- _WORK TASK_
Between the line containing "Definition twp_bundle_events (data" and the line containing "(** Calls of" lies a run of lines; give that run again exactly, with both of those lines, and nothing else from the entries below.

- _EXERCISE MATERIALS_
.....

(** ** Conversions *)

(** The number that the bytes of an array spell *)
Definition array_of_bytes (b : bytes) : N := foldl (fun n x => 256 * n + x) 0 b.

Section conversions.
Context `{EncodingExternals, ProtoExternals}.

Definition network_decode (network : generated.NetworkMsg) (message : Message) (field_name : string)
  : result ProtoError BitcoinNetwork :=
  match network with
  | generated.Unknown | generated.Unspecified =>
      Err (invalid_enum_variant message field_name (network_as_str_name network))
  | generated.Mainnet => Ok Network_Bitcoin
  | generated.Regtest => Ok Network_Regtest
  | generated.Signet => Ok Network_Signet
  | generated.Testnet => Ok Network_Testnet
  end.

(** [BlockNotFoundError] *)
Definition block_not_found_try_from (block_hash : option HexMessage) : result ProtoError MainBlockHash :=
  decode_field Msg_BlockNotFoundError "block_hash" block_hash.
Definition optional_commitment_try_from (commitment : option HexMessage) : result ProtoError (option BlockHash) :=
  match commitment with
  | None => Ok None
  | Some commitment => Some <$> decode Msg_OptionalCommitment "commitment" commitment
  end.
(** [NonEmpty<Option<BlockHash>>]: the head and the tail *)
Definition commitment_try_from (c : generated.Commitment)
  : result ProtoError (option BlockHash * list (option BlockHash)) :=
  commitment ← transpose (decode Msg_Commitment "commitment") (generated.commitment c);
  ancestor_commitments ← map_res optional_commitment_try_from (generated.ancestor_commitments c);
  Ok (commitment, ancestor_commitments).
Definition bmm_result_try_from (res : generated.bmm_Result)
  : result ProtoError (MainBlockHash + option BlockHash * list (option BlockHash)) :=
  match res with
  | generated.BlockNotFound err => inl <$> block_not_found_try_from err
  | generated.Result_Commitment commitment => inr <$> commitment_try_from commitment
  end.

Definition outpoint_try_from (o : generated.OutPointMsg) : result ProtoError (Hash * u32) :=
  txid ← decode_field Msg_OutPoint "txid" (generated.txid o);
  vout ← require (generated.vout o) Msg_OutPoint "vout";
  Ok (txid, vout).

(** The ['address] block after the bytes of the address are known *)
Definition ALL_ZEROS : N := 0.
Definition deposit_address (address_bytes : bytes) : N :=
  match from_utf8 address_bytes with
  | None => ALL_ZEROS
  | Some address_utf8 =>
      match from_deposit_address address_utf8 with
      | Ok address => array_of_bytes address
      | _ =>
          match sidechain_address_from_str address_utf8 with
          | Ok address => array_of_bytes address
          | _ => ALL_ZEROS
          end
      end
  end.
Definition filled_output_try_from (o : generated.deposit_Output) : result ProtoError FilledOutput :=
  hex ← require (generated.address o) Msg_DepositOutput "address";
  address_bytes ← decode_bytes Msg_DepositOutput "address" hex;
  let address := deposit_address address_bytes in
  value ← require (generated.value_sats o) Msg_DepositOutput "value_sats";
  Ok (mkFilledOutput address (Filled_Bitcoin value) []).

Definition deposit_try_from (d : generated.DepositMsg) : result ProtoError Deposit :=
  sequence_number ← require (generated.sequence_number d) Msg_Deposit "sequence_number";
  outpoint ← require (generated.outpoint d) Msg_Deposit "outpoint";
  output ← require (generated.output d) Msg_Deposit "output";
  outpoint ← outpoint_try_from outpoint;
  output ← filled_output_try_from output;
  Ok (mkDeposit sequence_number outpoint output).

Definition bundle_event_status_from (event : generated.withdrawal_bundle_event_Event) : WithdrawalBundleEventStatus :=
  match event with
  | generated.Failed => Event_Failed
  | generated.Submitted => Event_Submitted
  | generated.Succeeded _ _ => Event_Confirmed
  end.
Definition bundle_event_status_try_from (event : option generated.withdrawal_bundle_event_Event)
  : result ProtoError WithdrawalBundleEventStatus :=
  bundle_event_status_from <$> require event Msg_WithdrawalBundleEventEvent "event".
Definition bundle_event_try_from (e : generated.WithdrawalBundleEventMsg) : result ProtoError WithdrawalBundleEvent :=
  m6id ← decode_field Msg_WithdrawalBundleEvent "m6id" (generated.m6id e);
  event ← require (generated.wbe_event e) Msg_WithdrawalBundleEvent "event";
  status ← bundle_event_status_try_from event;
  Ok (mkWithdrawalBundleEvent m6id status).

Definition block_event_of (event : generated.block_info_Event) : result ProtoError BlockEvent :=
  match event with
  | generated.Event_Deposit deposit => BlockEvent_Deposit <$> deposit_try_from deposit
  | generated.Event_WithdrawalBundle bundle_event =>
      BlockEvent_WithdrawalBundle <$> bundle_event_try_from bundle_event
  end.
Definition block_event_try_from (event : option generated.block_info_Event) : result ProtoError BlockEvent :=
  event ← require event Msg_BlockInfoEvent "event"; block_event_of event.

Definition block_info_try_from (b : generated.BlockInfoMsg) : result ProtoError BlockInfo :=
  bmm_commitment ← transpose (decode Msg_BlockInfo "bmm_commitment") (generated.bmm_commitment b);
  events ← map_res block_event_try_from (generated.events b);
  Ok (mkBlockInfo bmm_commitment events).

Definition header_info_try_from (h : generated.BlockHeaderInfoMsg) : result ProtoError BlockHeaderInfo :=
  block_hash ← decode_field Msg_BlockHeaderInfo "block_hash" (generated.block_hash h);
  prev_block_hash ← decode_field Msg_BlockHeaderInfo "prev_block_hash" (generated.prev_block_hash h);
  work ← work_from_le_bytes <$> decode_field Msg_BlockHeaderInfo "work" (generated.work h);
  Ok (mkBlockHeaderInfo block_hash prev_block_hash (generated.height h) work).

Definition info_try_from (i : generated.InfoMsg) : result ProtoError (BlockHeaderInfo * BlockInfo) :=
  header_info ← require (generated.header_info i) Msg_Info "header_info";
  header_info ← header_info_try_from header_info;
  block_info ← require (generated.block_info i) Msg_Info "block_info";
  block_info ← block_info_try_from block_info;
  Ok (header_info, block_info).

Definition response_item_try_from (item : generated.ResponseItem) : result ProtoError (MainBlockHash * BlockInfo) :=
  block_header_info ← require (generated.ri_block_header_info item) Msg_ResponseItem "block_header_info";
  header_info ← header_info_try_from block_header_info;
  block_info ← require (generated.ri_block_info item) Msg_ResponseItem "block_info";
  block_info ← block_info_try_from block_info;
  Ok (bhi_block_hash header_info, block_info).
(** [GetTwoWayPegDataResponse] *)
Definition two_way_peg_data_try_from (blocks : list generated.ResponseItem) : result ProtoError TwoWayPegData :=
  block_info ← map_res response_item_try_from blocks;
  Ok (mkTwoWayPegData (linked_from_iter block_info)).

Definition event_of (event : generated.subscribe_Event) : result ProtoError MainchainBlockEvent :=
  match event with
  | generated.ConnectBlock header_info block_info =>
      header_info ← require header_info Msg_ConnectBlock "header_info";
      block_info ← require block_info Msg_ConnectBlock "block_info";
      header_info ← header_info_try_from header_info;
      block_info ← block_info_try_from block_info;
      Ok (ConnectBlock header_info block_info)
  | generated.DisconnectBlock block_hash =>
      block_hash ← decode_field Msg_DisconnectBlock "disconnect_block" block_hash;
      Ok (DisconnectBlock block_hash)
  end.
Definition subscribe_event_try_from (event : option generated.subscribe_Event)
  : result ProtoError MainchainBlockEvent :=
  event ← require event Msg_SubscribeEvent "event"; event_of event.
(** [SubscribeEventsResponse] *)
Definition event_try_from (event : option (option generated.subscribe_Event))
  : result ProtoError MainchainBlockEvent :=
  event ← require event Msg_SubscribeEventsResponse "event"; subscribe_event_try_from event.
End conversions.

(** ** Events of blocks *)

Definition block_info_deposits (b : BlockInfo) : list Deposit :=
  omap (fun event => match event with BlockEvent_Deposit d => Some d | BlockEvent_WithdrawalBundle _ => None end)
    (bi_events b).
Definition block_info_bundle_events (b : BlockInfo) : list WithdrawalBundleEvent :=
  omap (fun event => match event with BlockEvent_WithdrawalBundle e => Some e | BlockEvent_Deposit _ => None end)
    (bi_events b).
(** [TwoWayPegData::deposits], [into_deposits]: of the blocks that have some *)
Definition twp_deposits (data : TwoWayPegData) : list (MainBlockHash * list Deposit) :=
  omap (fun b : MainBlockHash * BlockInfo =>
    match block_info_deposits b.2 with [] => None | deposits => Some (b.1, deposits) end) (twp_block_info data).
Definition twp_bundle_events (data : TwoWayPegData) : list (MainBlockHash * WithdrawalBundleEvent) :=
  concat ((fun b : MainBlockHash * BlockInfo => pair b.1 <$> block_info_bundle_events b.2) <$> twp_block_info data).
Definition latest_deposit_block_hash (data : TwoWayPegData) : option MainBlockHash :=
  fst <$> last (twp_deposits data).
Definition latest_withdrawal_bundle_event_block_hash (data : TwoWayPegData) : option MainBlockHash :=
  fst <$> last (twp_bundle_events data).

(** ** Clients *)

(** Calls of a service change the world outside: a call takes the world to an answer and the world after. *)
Notation grpc W A := (op W ProtoError A).
Section steps.
Context {S E A B : Type} (c : op S E A) (k : A -> op S E B).
Lemma op_step_Ok w a w' : c w = (Ok a, w') -> (c ≫= k) w = k a w'.
Proof. intros Hc. unfold mbind, op_bind. by rewrite Hc. Qed.
Lemma op_step_Err w e w' : c w = (Err e, w') -> (c ≫= k) w = (Err e, w').
Proof. intros Hc. unfold mbind, op_bind. by rewrite Hc. Qed.
Lemma op_step_Panic w w' : c w = (Panic, w') -> (c ≫= k) w = (Panic, w').
Proof. intros Hc. unfold mbind, op_bind. by rewrite Hc. Qed.
End steps.

Module request.
Record GetBlockHeaderInfo : Type := mkGetBlockHeaderInfo {
  gh_block_hash : option HexMessage; gh_max_ancestors : option u32 }.
(** [GetBlockInfoRequest], [GetBmmHStarCommitmentRequest] *)
Record GetBlockInfo : Type := mkGetBlockInfo {
  gb_block_hash : option HexMessage; gb_sidechain_id : option u32; gb_max_ancestors : option u32 }.
Record GetTwoWayPegData : Type := mkGetTwoWayPegData {
  gt_sidechain_id : option u32; gt_start_block_hash : option HexMessage; gt_end_block_hash : option HexMessage }.
Record CreateBmmCriticalDataTransaction : Type := mkCreateBmmCriticalDataTransaction {
  cb_sidechain_id : option u32; cb_value_sats : option u64; cb_height : option u32;
  cb_critical_hash : option HexMessage; cb_prev_bytes : option HexMessage }.
Record CreateDepositTransaction : Type := mkCreateDepositTransaction {
  cd_sidechain_id : option u32; cd_address : option str; cd_value_sats : option u64; cd_fee_sats : option u64 }.
Record ProposeWithdrawalBundle : Type := mkProposeWithdrawalBundle {
  pw_sidechain_id : option u32; pw_transaction : option bytes }.
Record GenerateToAddress : Type := mkGenerateToAddress { ga_blocks : option u32; ga_address : str }.
End request.
(* ===== verification/Net.v ===== *)
(** * The table of peers

    [src/lib/net/mod.rs], the handle of a connection of [src/lib/net/peer/mod.rs] and the
    classes of errors of [src/lib/net/peer/error.rs]: which peers are known and connected, how
    peers are dialled, and how messages and transactions reach their connections. The QUIC
    endpoint and the resolver are parameters. *)

From S2P Require Import Prelude Types Transaction PeerMessage PeerTask NetAddress.

(** ** Errors of a connection *)

(** The QUIC error at the end of the chain of sources *)
Definition receive_source (err : ReceiveError) : option QuinnConnectionError :=
  match err with
  | Receive_Connection e => Some e
  | Receive_ReadMagic source | Receive_ReadToEnd source => source
  | _ => None
  end.
Definition quinn_source (err : ConnectionError) : option QuinnConnectionError :=
  match err with
  | Conn_Connection e => Some e
  | Conn_ReceiveRequest e | Conn_ReceiveResponse e => receive_source e
  | Conn_Send source => source
  | _ => None
  end.

(** [b"already connected"] *)
Definition already_connected : bytes :=
  [97; 108; 114; 101; 97; 100; 121; 32; 99; 111; 110; 110; 101; 99; 116; 101; 100].
Definition is_duplicate_connection (err : ConnectionError) : bool :=
  match quinn_source err with
  | Some (Quinn_ApplicationClosed error_code reason) =>
      (error_code =? 1) && bool_decide (reason = already_connected)
  | _ => false
  end.
Definition is_connect_timeout (err : ConnectionError) : bool :=
  match err with Conn_Connection Quinn_TimedOut => true | _ => false end.
Definition receive_is_bad_magic (err : ReceiveError) : bool :=
  match err with Receive_BadMagic _ => true | _ => false end.
Definition is_bad_magic (err : ConnectionError) : bool :=
  match err with
  | Conn_ReceiveRequest e | Conn_ReceiveResponse e => receive_is_bad_magic e
  | _ => false
  end.

(** ** The table *)

Inductive PeerConnectionStatus : Type := Connecting | Connected.
#[export] Instance PeerConnectionStatus_eq_dec : EqDecision PeerConnectionStatus.
Proof. solve_decision. Defined.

.....

- _RESPONSE TO THE TASK_
Definition twp_bundle_events (data : TwoWayPegData) : list (MainBlockHash * WithdrawalBundleEvent) :=
  concat ((fun b : MainBlockHash * BlockInfo => pair b.1 <$> block_info_bundle_events b.2) <$> twp_block_info data).
Definition latest_deposit_block_hash (data : TwoWayPegData) : option MainBlockHash :=
  fst <$> last (twp_deposits data).
Definition latest_withdrawal_bundle_event_block_hash (data : TwoWayPegData) : option MainBlockHash :=
  fst <$> last (twp_bundle_events data).

(** ** Clients *)

(** Calls of a service change the world outside: a call takes the world to an answer and the world after. *)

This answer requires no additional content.